--- Given entries ---
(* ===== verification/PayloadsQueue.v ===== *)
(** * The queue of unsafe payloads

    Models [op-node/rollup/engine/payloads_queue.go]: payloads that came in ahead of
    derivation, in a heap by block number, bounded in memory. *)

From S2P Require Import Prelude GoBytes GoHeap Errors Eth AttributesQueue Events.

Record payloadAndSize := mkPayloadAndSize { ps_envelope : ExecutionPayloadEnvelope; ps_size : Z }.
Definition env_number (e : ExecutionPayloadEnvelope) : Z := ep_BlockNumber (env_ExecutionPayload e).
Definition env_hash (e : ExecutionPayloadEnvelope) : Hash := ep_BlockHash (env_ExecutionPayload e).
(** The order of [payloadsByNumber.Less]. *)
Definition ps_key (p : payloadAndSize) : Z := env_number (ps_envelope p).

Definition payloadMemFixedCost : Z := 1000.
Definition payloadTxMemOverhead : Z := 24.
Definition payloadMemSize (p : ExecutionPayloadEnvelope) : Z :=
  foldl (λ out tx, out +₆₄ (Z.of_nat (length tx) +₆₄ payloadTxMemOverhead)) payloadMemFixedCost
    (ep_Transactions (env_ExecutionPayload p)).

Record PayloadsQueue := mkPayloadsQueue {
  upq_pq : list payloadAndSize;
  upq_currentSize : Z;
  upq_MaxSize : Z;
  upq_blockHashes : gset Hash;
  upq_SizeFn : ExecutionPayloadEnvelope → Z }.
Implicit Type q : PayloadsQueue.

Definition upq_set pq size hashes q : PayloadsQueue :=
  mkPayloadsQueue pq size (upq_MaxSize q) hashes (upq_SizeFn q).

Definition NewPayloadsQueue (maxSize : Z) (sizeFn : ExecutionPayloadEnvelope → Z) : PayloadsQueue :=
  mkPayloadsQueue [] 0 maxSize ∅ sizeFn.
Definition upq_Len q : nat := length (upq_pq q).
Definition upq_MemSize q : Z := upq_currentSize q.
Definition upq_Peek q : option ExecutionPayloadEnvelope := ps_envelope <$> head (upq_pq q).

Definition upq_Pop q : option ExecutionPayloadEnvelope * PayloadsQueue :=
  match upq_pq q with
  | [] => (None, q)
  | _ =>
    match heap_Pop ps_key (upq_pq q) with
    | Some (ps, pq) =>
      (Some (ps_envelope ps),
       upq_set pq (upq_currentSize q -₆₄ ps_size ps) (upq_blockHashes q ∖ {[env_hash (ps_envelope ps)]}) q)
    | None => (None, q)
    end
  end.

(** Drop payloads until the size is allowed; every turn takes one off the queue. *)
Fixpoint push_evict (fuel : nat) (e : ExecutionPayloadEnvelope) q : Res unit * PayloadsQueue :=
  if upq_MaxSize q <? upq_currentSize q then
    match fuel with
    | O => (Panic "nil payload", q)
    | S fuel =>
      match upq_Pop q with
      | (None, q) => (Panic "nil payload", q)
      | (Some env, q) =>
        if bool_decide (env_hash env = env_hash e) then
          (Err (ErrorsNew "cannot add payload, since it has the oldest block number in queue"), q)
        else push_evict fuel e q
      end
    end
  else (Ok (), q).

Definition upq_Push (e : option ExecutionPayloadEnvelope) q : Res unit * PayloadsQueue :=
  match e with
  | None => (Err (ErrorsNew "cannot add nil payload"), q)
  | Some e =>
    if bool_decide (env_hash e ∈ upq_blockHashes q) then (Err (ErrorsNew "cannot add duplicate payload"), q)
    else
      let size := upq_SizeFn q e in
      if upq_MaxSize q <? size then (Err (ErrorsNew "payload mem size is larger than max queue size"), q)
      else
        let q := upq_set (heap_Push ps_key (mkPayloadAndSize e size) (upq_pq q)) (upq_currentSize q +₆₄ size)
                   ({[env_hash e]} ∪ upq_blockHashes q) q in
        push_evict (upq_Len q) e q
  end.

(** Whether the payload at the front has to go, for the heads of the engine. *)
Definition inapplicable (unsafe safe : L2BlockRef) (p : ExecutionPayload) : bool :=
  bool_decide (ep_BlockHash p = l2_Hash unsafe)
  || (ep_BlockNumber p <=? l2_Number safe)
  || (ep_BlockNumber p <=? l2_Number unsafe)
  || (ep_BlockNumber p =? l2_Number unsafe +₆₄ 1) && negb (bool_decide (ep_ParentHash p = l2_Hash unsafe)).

--- Directions ---
Return each line of the material above that holds the string "unsafe".

--- Problem solution ---
(** * The queue of unsafe payloads
Definition inapplicable (unsafe safe : L2BlockRef) (p : ExecutionPayload) : bool :=
  bool_decide (ep_BlockHash p = l2_Hash unsafe)
  || (ep_BlockNumber p <=? l2_Number unsafe)
  || (ep_BlockNumber p =? l2_Number unsafe +₆₄ 1) && negb (bool_decide (ep_ParentHash p = l2_Hash unsafe)).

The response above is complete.